A few weeks ago, the Institute of Politics and Public Service hosted a mock Iowa caucus event where students could go and learn how caucusing works while advocating for their favorite presidential candidates. After hearing experts from both sides of the political aisle explain the process, the room was divided into two different sections: Republicans and Democrats.
On the Democratic side, student leaders were asked to give speeches for each of the — then three — candidates, after which we would separate into groups depending on the candidate we chose to support. It was at this point in the evening, when the Hoyas for Hillary and Georgetown for Bernie students shouted each other down to try and win people to their sides, when nasty comments were flung across the room, when I found myself wishing to leave rather than engage in the hostile debate, that I really began to understand how ugly this election was getting.
It would be naive to say that politics are kind. I have had my fair share of discussions with Republicans about social, economic and foreign policy issues that have escalated into heated arguments. I have seen the tension between liberal and conservative groups on campus, and the way that political inclination can affect friendships. On a national level, I have seen countless attack ads produced by Democratic and Republican candidates bashing each other to get ahead. I understand this, because our two parties have fundamentally different perspectives on how our country should be run. But never in my life have I seen a caucus so vicious, or seen my party be so savagely ripped in two.
While Sen. Bernie Sanders (I-Vt.) himself continues to attack former Secretary of State Hillary Clinton on her close ties to Wall Street and her support of big banks, Sanders’ supporter base has turned viciously sexist, belittling and cruel. The comment section on Clinton’s latest video, an attack ad against Sanders, contains statements like “Crash and Bern, bitch” and “Her one claim to the White House is that she has a vagina.” Comments about her wardrobe are only just outnumbered by vitriolic statements about her hair, appearance and inability to be “personable.”
On the other hand, Clinton has turned more and more toward negative campaigning, calling Sanders a “one-issue candidate” and denouncing his stances on gun violence and his poor relationship with President Barack Obama. Clinton supporters, for their part, have characterized Sanders as an old man with no experience and little grasp on economics.
There are many differences between the two candidates, and it is important to have viable options when choosing a party’s nominee. Sanders’ rapid rise in popularity has pushed Clinton left, made her a more vocal proponent of LGBTQ rights and the Trans-Pacific Partnership and forced her confront her wealthy roots. Having to face off against the former secretary of state has caused Sanders to have to defend his voting record and create more specific platform proposals. These are the positives of a contentious race, things that we see in nearly every primary; it is the deeply hateful consequences of this cycle that have been so unique.
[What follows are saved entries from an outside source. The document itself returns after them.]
(* ===== verification/CborMachine.v ===== *)
(** * The CBOR reader as a state machine

    The abstract machine behind [CborReader]: what a reader state promises
    ([wf]), the moves it can make ([step]), and the theorem that every method
    either throws and leaves the reader as it was, or makes one legal move.
    Termination of the skipping loops is read off a measure of the moves. *)

From S2P Require Import Prelude JsRuntime Utf8 CborCommon Half CborReader.

Import CborReader.

(** ** Well-formed readers *)

(** A frame the reader can be in: strings are only entered when their length
    is indefinite, and a definite container never reads past its length. *)
Definition frame_ok (f : StackFrame) : Prop :=
  0 <= itemsRead f /\
  match type f with
  | None | Some ByteString | Some Utf8String => definiteLength f = None
  | Some Array | Some Map =>
      match definiteLength f with Some n => itemsRead f <= n | None => True end
  | Some _ => False
  end.

(** A saved frame has room for the container that was entered inside it. *)
Definition saved_ok (f : StackFrame) : Prop := frame_ok f /\ atDefiniteEnd f = false.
I want to go back to those first few debates when Sanders urged us to stop talking about Clinton’s emails and when the two candidates would shake hands and laugh. I want to return to the time when we remembered that we all want the same thing: for a Democrat to stay in the White House in 2016. I want us to engage in meaningful dialogue about the differences between candidates but to stop forgetting that we are fighting for a better America, not a meaner one. I want us to step back and look at the 2016 presidential race for what it is: a place for us to choose the man or woman that we think is the most fit to serve as our chief executive.
Most of all, I do not want half of Democratic voters to disappear when the nominee is announced because of the environment of hate and mistrust that we have fostered within our party. When that moment comes, I hope we can set aside our pride and vote with purpose. I do not want to imagine what will happen if we fail.
Mattie Haag is a sophomore in the College. She is the chair of the College Democrats.